Aléi m'aidait souvent aux travaux; à la caserne il faisait ce qu'il croyait devoir m'être agréable et me procurer quelque soulagement; il n'y avait dans ces attentions ni servilité ni espoir d'un avantage quelconque, mais seulement un sentiment chaleureux et cordial qu'il ne cachait nullement.
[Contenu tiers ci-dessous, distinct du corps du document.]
(** C5: the switch of [do_blend_effect_byte] / [do_blend_effect_float]
    dispatches the 21 modes add, sub, mul, darken, color burn, linear
    burn, screen, lighten, dodge, overlay, soft light, hard light, pin
    light, linear light, vivid light, blend color, hue, saturation, value,
    difference and exclusion, each to the blend function of its name, and
    no other type (for any other type the buffers are left as they are).
    For each of these modes and for every pixel: the color channels of the
    output are those the blend function returns when called on the pixel
    of input 1 and the pixel of input 2 with its alpha pre-scaled by the
    factor; input buffer 2 is the same after the call as before it (the
    alpha is restored); and the alpha of the output is the alpha of
    input 1. *)
Theorem blend_mode_alpha_handling
    (blend_byte : IMB_blend_func -> px Z -> px Z -> px Z)
    (blend_float : IMB_blend_func -> px float -> px float -> px float)
    (fac : float) (x y : Z) (btype : seq_type) (f : IMB_blend_func) (k : nat)
    (rect1 rect2 out : list Z) (frect1 frect2 fout : list float) :
  let blend_modes :=
    [(SEQ_TYPE_ADD, blend_color_add); (SEQ_TYPE_SUB, blend_color_sub);
     (SEQ_TYPE_MUL, blend_color_mul); (SEQ_TYPE_DARKEN, blend_color_darken);
     (SEQ_TYPE_COLOR_BURN, blend_color_burn);
     (SEQ_TYPE_LINEAR_BURN, blend_color_linearburn);
     (SEQ_TYPE_SCREEN, blend_color_screen); (SEQ_TYPE_LIGHTEN, blend_color_lighten);
     (SEQ_TYPE_DODGE, blend_color_dodge); (SEQ_TYPE_OVERLAY, blend_color_overlay);
     (SEQ_TYPE_SOFT_LIGHT, blend_color_softlight);
     (SEQ_TYPE_HARD_LIGHT, blend_color_hardlight);
     (SEQ_TYPE_PIN_LIGHT, blend_color_pinlight);
     (SEQ_TYPE_LIN_LIGHT, blend_color_linearlight);
     (SEQ_TYPE_VIVID_LIGHT, blend_color_vividlight);
     (SEQ_TYPE_BLEND_COLOR, blend_color_color); (SEQ_TYPE_HUE, blend_color_hue);
     (SEQ_TYPE_SATURATION, blend_color_saturation);
     (SEQ_TYPE_VALUE, blend_color_luminosity);
     (SEQ_TYPE_DIFFERENCE, blend_color_difference);
     (SEQ_TYPE_EXCLUSION, blend_color_exclusion)] in
  let n := (4 * (Z.to_nat y * Z.to_nat x))%nat in
  In (btype, f) blend_modes ->
  (k < Z.to_nat y * Z.to_nat x)%nat ->
  (n <= length rect1)%nat -> (n <= length rect2)%nat -> (n <= length out)%nat ->
  (n <= length frect1)%nat -> (n <= length frect2)%nat -> (n <= length fout)%nat ->
  let p := (4 * k)%nat in
  let res := do_blend_effect_byte blend_byte fac x y rect1 rect2 btype out in
  let fres := do_blend_effect_float blend_float fac x y frect1 frect2 btype fout in
  let called :=
    blend_byte f (load4 rect1 p)
      (with_alpha rect2 p (F32.to_uchar (F32.mul (F32.of_int (rd rect2 (p + 3))) fac))) in
  let fcalled :=
    blend_float f (load4 frect1 p)
      (with_alpha frect2 p (F32.mul (rd frect2 (p + 3)) fac)) in
  (forall t g, blend_case t = Some g <-> In (t, g) blend_modes) /\
  (forall t, (forall g, ~ In (t, g) blend_modes) ->
     do_blend_effect_byte blend_byte fac x y rect1 rect2 t out = (rect2, out) /\
     do_blend_effect_float blend_float fac x y frect1 frect2 t fout = (frect2, fout)) /\
  (fst res = rect2 /\
   load4 (snd res) p = (chan 0 called, chan 1 called, chan 2 called, rd rect1 (p + 3))) /\
  (fst fres = frect2 /\
   load4 (snd fres) p = (chan 0 fcalled, chan 1 fcalled, chan 2 fcalled, rd frect1 (p + 3))).
Proof.
  intros blend_modes n Hmode Hk _ Hr2 Hout _ Hfr2 Hfout p res fres called fcalled.
  assert (Henum : forall t g, blend_case t = Some g <-> In (t, g) blend_modes).
  { intros t g. split.
    - destruct t; cbn [blend_case]; intros Hg; try discriminate Hg;
        injection Hg as <-; cbn [In blend_modes]; tauto.
    - cbn [In blend_modes]. intros Hin.
      repeat (destruct Hin as [Hin|Hin]; [injection Hin as <- <-; reflexivity|]).
      contradiction. }
  split; [exact Henum|]. split.
  { intros t Hnot. unfold do_blend_effect_byte, do_blend_effect_float.
    destruct (blend_case t) as [g|] eqn:Eg; [|split; reflexivity].
    exfalso. apply (Hnot g), Henum, Eg. }
  pose proof (proj2 (Henum btype f) Hmode) as Hcase.
  subst res fres called fcalled p n.
  unfold do_blend_effect_byte, do_blend_effect_float. rewrite Hcase.
  rewrite apply_blend_function_byte_spec, apply_blend_function_float_spec by assumption.
  cbn [fst snd]. repeat split.
  - apply (pixel_loop_body_load4 _
             (fun p => let v := blend_byte f (load4 rect1 p)
                         (with_alpha rect2 p
                            (F32.to_uchar (F32.mul (F32.of_int (rd rect2 (p + 3))) fac))) in
                       (chan 0 v, chan 1 v, chan 2 v, rd rect1 (p + 3))));
      [reflexivity|lia|lia].
  - apply (pixel_loop_body_load4 _
             (fun p => let v := blend_float f (load4 frect1 p)
                         (with_alpha frect2 p (F32.mul (rd frect2 (p + 3)) fac)) in
                       (chan 0 v, chan 1 v, chan 2 v, rd frect1 (p + 3))));
      [reflexivity|lia|lia].
Qed.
Il avait une aptitude extraordinaire pour les arts mécaniques; il avait appris à coudre fort passablement le linge, et à raccommoder les bottes; il connaissait même quelque peu de menuiserie,—ce qu'on en pouvait apprendre à la maison de force. Ses frères étaient fiers de lui.

—Écoute, Aléi, lui dis-je un jour, pourquoi n'apprends-tu pas à lire et à écrire le russe? Cela pourrait t'être fort utile plus tard ici en Sibérie.

—Je le voudrais bien, niais qui m'instruira?

—Ceux qui savent lire et écrire ne manquent pas ici. Si tu veux, je t'instruirai moi-même.

—Oh! apprends-moi à lire, je t'en prie, fit Aléi en se soulevant. Il joignit les mains en me regardant d'un air suppliant.

Nous nous mîmes à l'oeuvre le lendemain soir. J'avais avec moi une traduction russe du Nouveau Testament, l'unique livre qui ne fût pas défendu à la maison de force. Avec ce seul livre, sans alphabet, Aléi apprit à lire en quelques semaines. Au bout de trois mois il comprenait parfaitement le langage écrit, car il apportait à l'étude un feu, un entraînement extraordinaires.

Un jour, nous lûmes ensemble, en entier, le Sermon sur la montagne. Je remarquai qu'il lisait certains passages d'un ton particulièrement pénétré; je lui demandai alors si ce qu'il venait de lire lui plaisait. Il me lança un coup d'oeil, et son visage s'enflamma d'une rougeur subite.

—Oh! oui, Jésus est un saint prophète, il parle la langue de
Dieu. Comme c'est beau!

—Mais dis-moi ce qui te plaît le mieux.

—Le passage où il est dit: «Pardonnez, aimez, aimez vos ennemis, n'offensez pas.» Ah! comme il parle bien!